▶ _WHAT IS EXPECTED_
Of all the lines in the material, how many carry the string "below"? Respond with the number by itself.

** SUPPLIED INFORMATION follows **

(** * arxiver: page-level post-processing and completeness audit

    A shallow embedding of [postprocess.py] and
    [utils/check_complete_results.py] and the properties of their
    indexing, validity gate, reconstruction and audit.

    Conventions of the embedding.
    - A Python [str] is a [string]; each [ascii] stands for one code
      point below 256, so page texts and file names range over Latin-1.
      On this range [str.splitlines], [str.lower] and [int] are written
      out in full.
    - A Python [int] is a [Z].
    - A [dict] is a [gmap], a [set] a [gset]; a list stays a list.
      The order in which a [set] is iterated is left open: it is a
      parameter of the run.
    - Code that can raise returns a [result]; the scan and the
      reconstruction thread their state explicitly. *)

From stdpp Require Import gmap strings list sorting.
From Stdlib Require Import ZArith Ascii DecimalString.
From Stdlib Require DecimalPos.

Open Scope string_scope.
Open Scope list_scope.

(** ** Exceptions *)

Inductive exn : Type :=
| ValueError
| IndexError
| KeyError
| ReadError.

Inductive result (A : Type) : Type :=
| Ok (a : A)
| Raise (e : exn).
Arguments Ok {A} a.
Arguments Raise {A} e.

#[export] Instance result_ret : MRet result := @Ok.
#[export] Instance result_bind : MBind result :=
  λ A B k m, match m with
             | Ok a => k a
             | Raise e => Raise e
             end.

Definition is_Ok {A : Type} (m : result A) : Prop := ∃ a, m = Ok a.

(** [for x in l: st = body(st, x)], where the body may raise. *)
Fixpoint for_each {S X : Type} (body : S → X → result S) (l : list X) (st : S)
  : result S :=
  match l with
  | [] => Ok st
  | x :: l' => st' ← body st x; for_each body l' st'
  end.

(** ** Python string primitives *)

Module Py.

Definition code (c : ascii) : N := Ascii.N_of_ascii c.

Definition between (lo hi : N) (c : ascii) : bool :=
  ((lo <=? code c) && (code c <=? hi))%N.

(** Line boundaries of [str.splitlines] below 256:
    LF, VT, FF, CR, FS, GS, RS and NEL. *)
Definition is_linebreak (c : ascii) : bool :=
  between 10 13 c || between 28 30 c || (code c =? 133)%N.

Definition is_cr (c : ascii) : bool := (code c =? 13)%N.
Definition is_lf (c : ascii) : bool := (code c =? 10)%N.

(** [s.splitlines()]: the boundaries are dropped, CR LF counts once,
    and a final boundary opens no empty last line. *)
Fixpoint splitlines (s : string) : list string :=
  match s with
  | "" => []
  | String c rest =>
      if is_cr c then
        match rest with
        | String c2 rest2 =>
            if is_lf c2 then "" :: splitlines rest2 else "" :: splitlines rest
        | "" => [""]
        end
      else if is_linebreak c then "" :: splitlines rest
      else
        match splitlines rest with
        | [] => [String c ""]
        | l :: ls => String c l :: ls
        end
  end.

(** [str.lower] on one code point: A-Z and the Latin-1 capitals
    (U+00C0-U+00DE but the multiplication sign U+00D7) move up by 32. *)
Definition lower_char (c : ascii) : ascii :=
  if between 65 90 c || (between 192 222 c && negb (code c =? 215)%N)
  then Ascii.ascii_of_N (code c + 32)
  else c.

Fixpoint lower (s : string) : string :=
  match s with
  | "" => ""
  | String c r => String (lower_char c) (lower r)
  end.

(** [s.startswith(p)] *)
Definition startswith (s p : string) : bool := String.prefix p s.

** End of SUPPLIED INFORMATION **

▶ _RESULT OF THIS TASK_
2